As part of the preparations for the assault on the La Luz trail later this year, Lor and I have made a commitment. We will be hitting one of our local hiking trails at least once a week. Not only does this get us out of the house and off the treadmill, but it also gives us some exposure to the big yellow glowing thing in the sky. With, like, birds and trees and stuff.
This weekend’s excursion was the Boundary Loop trail at the foot of Sandia Peak.
When I was looking for info on day hiking in the wilderness around Albuquerque, I was lucky enough to find the Sandia Mountain Hiking Guide website. This is actually intended to be an additional resource for owners of the book of the same name, but I found it to be so chock-full of info that I haven’t even bought the book yet. (Don’t worry – I will. Support your local author.)
Not only is there info on hiking prep, GPS, and geocaching, but there is also a great section detailing several day hikes around the Sandias. Looking at our options, I noted trails from 4 to 11 miles long, rated from Easy to Difficult. Accordingly, for Saturday’s excursion, I picked a 4-mile long “Easy” trail. No sense overdoing our first outing, right?
At the north edge of Albuquerque, along Tramway Drive, is Forest Road 333. This is actually the road that eventually leads up to the La Luz trailhead. The trail I picked is not quite that demanding. The Boundary Loop trail starts at a public parking lot about a quarter mile off Tramway, and heads up into the foothills to the edge of the Juan Tabo Canyon, then back to the trailhead.
You’ve never heard of Juan Tabo Canyon?
Yeah, neither had I.
Into The Foothills
So, Saturday morning, I began our preparations. I threw 3 bottles of water, 2 jackets, and a Leatherman into a beat-up old day pack. Lor added a couple of protein bars, some fruit, and a bottle of old sunscreen. With that, we were off!
The trail head is only about 15 minutes from our house, so it took us hardly any time to get there. Upon arrival, at first glance, I was not too impressed.
As it turns out, there was a little bit more to it than a single trail heading straight up to a low hill. For one thing, that hill is a heck of a lot taller than it looks from the side of the road.
Yeah…as it turns out, there was a whole bunch of wilderness back there behind that hill. Just waiting for us to get lost in it.
Since this trail hiking thing is not our usual gig, I decided to use the MapMyWalk app to keep track of our progress. Mainly, I wanted to make sure we were stopping and hydrating every mile or so. As my massage therapist puts it: “By the time you realize you are dehydrated, it is too late!” We set off up the trail, scrambling up and down hillsides and following dry streambeds. Eventually, my cell phone called us to stop at mile #1.
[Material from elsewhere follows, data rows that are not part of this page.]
Lemma add_value_assoc `{!laws.Group P} (a b c : P * P) :
  add_value (add_value a b) c = add_value a (add_value b c).
Proof. unfold add_value. cbn. now rewrite !laws.SafeAdd_assoc. Qed.

Lemma alloc_point_fresh pts (p : P) :
  pts !! (alloc_point pts p).2 = None /\
  (alloc_point pts p).1 = <[(alloc_point pts p).2 := p]> pts.
Proof.
  unfold alloc_point. cbn. split; [|reflexivity].
  apply not_elem_of_dom. apply is_fresh.
Qed.

(** C7.  With a caller-provided [k], [Encrypt] returns the receiver and no
    error, and leaves in it [C1 = g^k] and [C2 = message·g + k·publicKey];
    whatever [k] is, an error comes back only when [k] is nil and the
    random generator failed. *)
Theorem Encrypt_with_k σ z message publicKey k randK cz pk :
  ciphertexts σ !! z = Some cz ->
  points σ !! publicKey = Some pk ->
  (exists σ',
     Encrypt σ z message publicKey (Some k) randK = Some (σ', (Some z, None)) /\
     value σ' z =
       Some (ScalarBaseMult k, SafeAdd (ScalarBaseMult message) (ScalarMult pk k))) /\
  (forall k0 σ' r e,
     Encrypt σ z message publicKey k0 randK = Some (σ', (r, Some e)) ->
     k0 = None /\ r = None /\ σ' = σ /\
     exists e0, randK = inl e0 /\ e = ErrEncryptionFailed e0).
Proof.
  intros Hz Hpk.
  assert (Hrun : forall k1,
    exists σ', Encrypt σ z message publicKey (Some k1) randK = Some (σ', (Some z, None)) /\
      value σ' z =
        Some (ScalarBaseMult k1, SafeAdd (ScalarBaseMult message) (ScalarMult pk k1))).
  { intros k1. unfold Encrypt, EncryptWithK. rewrite Hpk. cbn [mbind option_bind].
    set (v1 := ScalarBaseMult k1).
    set (v2 := SafeAdd (ScalarBaseMult message) (ScalarMult pk k1)).
    destruct (alloc_point_fresh (points σ) v1) as [F1 E1].
    destruct (alloc_point (points σ) v1) as [pts1 c1] eqn:A1. cbn [fst snd] in F1, E1.
    destruct (alloc_point_fresh pts1 v2) as [F2 E2].
    destruct (alloc_point pts1 v2) as [pts2 c2] eqn:A2. cbn [fst snd] in F2, E2.
    cbn [mbind option_bind ciphertexts points]. rewrite Hz. cbn [mbind option_bind].
    eexists. split; [reflexivity|].
    assert (c2 <> c1).
    { intros ->. rewrite E1, lookup_insert_eq in F2. done. }
    unfold value. cbn [ciphertexts points C1 C2].
    rewrite lookup_insert_eq. cbn [mbind option_bind C1 C2].
    rewrite E2, E1.
    rewrite (lookup_insert_ne _ c2 c1), lookup_insert_eq by assumption.
    cbn [mbind option_bind]. now rewrite lookup_insert_eq. }
  split; [apply Hrun|].
  intros k0 σ' r e HE. destruct k0 as [k1|].
  - destruct (Hrun k1) as (σ1 & HE1 & _). rewrite HE1 in HE. done.
  - unfold Encrypt in HE. destruct randK as [e0|k1].
    + injection HE as <- <- <-. eauto 10.
    + destruct (Hrun k1) as (σ1 & HE1 & _). unfold Encrypt in HE1.
      rewrite HE1 in HE. done.
Qed.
We followed the trail up to the edge of the Juan Tabo “canyon”, which proved to be not a whole lot more than a few hundred foot drop off the side of the trail. A bit disappointed, we turned around and saw this:
That view all by itself made the hike worthwhile.
Lor did insist on taking a photo to prove I was actually outdoors, and not hunkered in front of my PC writing or gaming.
The Downhill Slope
I admit, the view from the ridgeline where we turned to head back down made me really, really wish I owned something other than a cellphone camera.
However, I couldn’t help but notice that MapMyWalk had not announced that we had reached the second mile of our hike yet. As we turned to head back downhill, finally it told us we had arrived.
The remainder of the trail was much easier, actually following a Jeep trail downhill most of the way to the parking lot. We were actually a little disappointed to discover that the total hike was only 2.75 miles. We could have easily done twice that amount. We will take the other trail measurements from the Guide with a grain of salt from now on.
The hike itself was awesome. I look back at some of the blog posts about hiking from this time last year and can only laugh at how much trouble I had completing a route that was less than a mile. Now, I almost hit 3 miles and was disappointed it wasn’t longer.
We do need to make some adjustments. We both have to get some real “hikers”. I almost killed myself several times scrambling downhill in my old beat-up running shoes. Better packs are a necessity too – mine kept sliding back off my shoulders due to having no way to clip the harness together across my chest. Cell phone coverage was spotty, so a GPS unit will need to be acquired before we do anything real dramatic. This hike we could always see the city, so we could have made it back to civilization easily. Deeper into the Sandias, that will no longer be the case.
Wants? I would love to get a couple of Camelbak packs that combine hydration units and storage space. And a real camera would be awesome. We also need to bulk up the outdoor “kit” with things like a small first aid box, insect repellant, and some matches and other basic survival gear. We also acquired a fresh bottle of sunscreen to add to the pack, after our old one proved to be less than effective.
Our first great adventure for the year is in the bag! I know this post has been a lot more image-filled than usual. Let me know if you think it was just too much, or if you’d like to see more of the same in the future. We want to do one trail a week for the rest of the Spring and Summer, leading up to La Luz in late Summer. Heck, I might even write something up about each of the trails and put it out in an e-book or something!
‘Cause, you know, I don’t have enough to do already.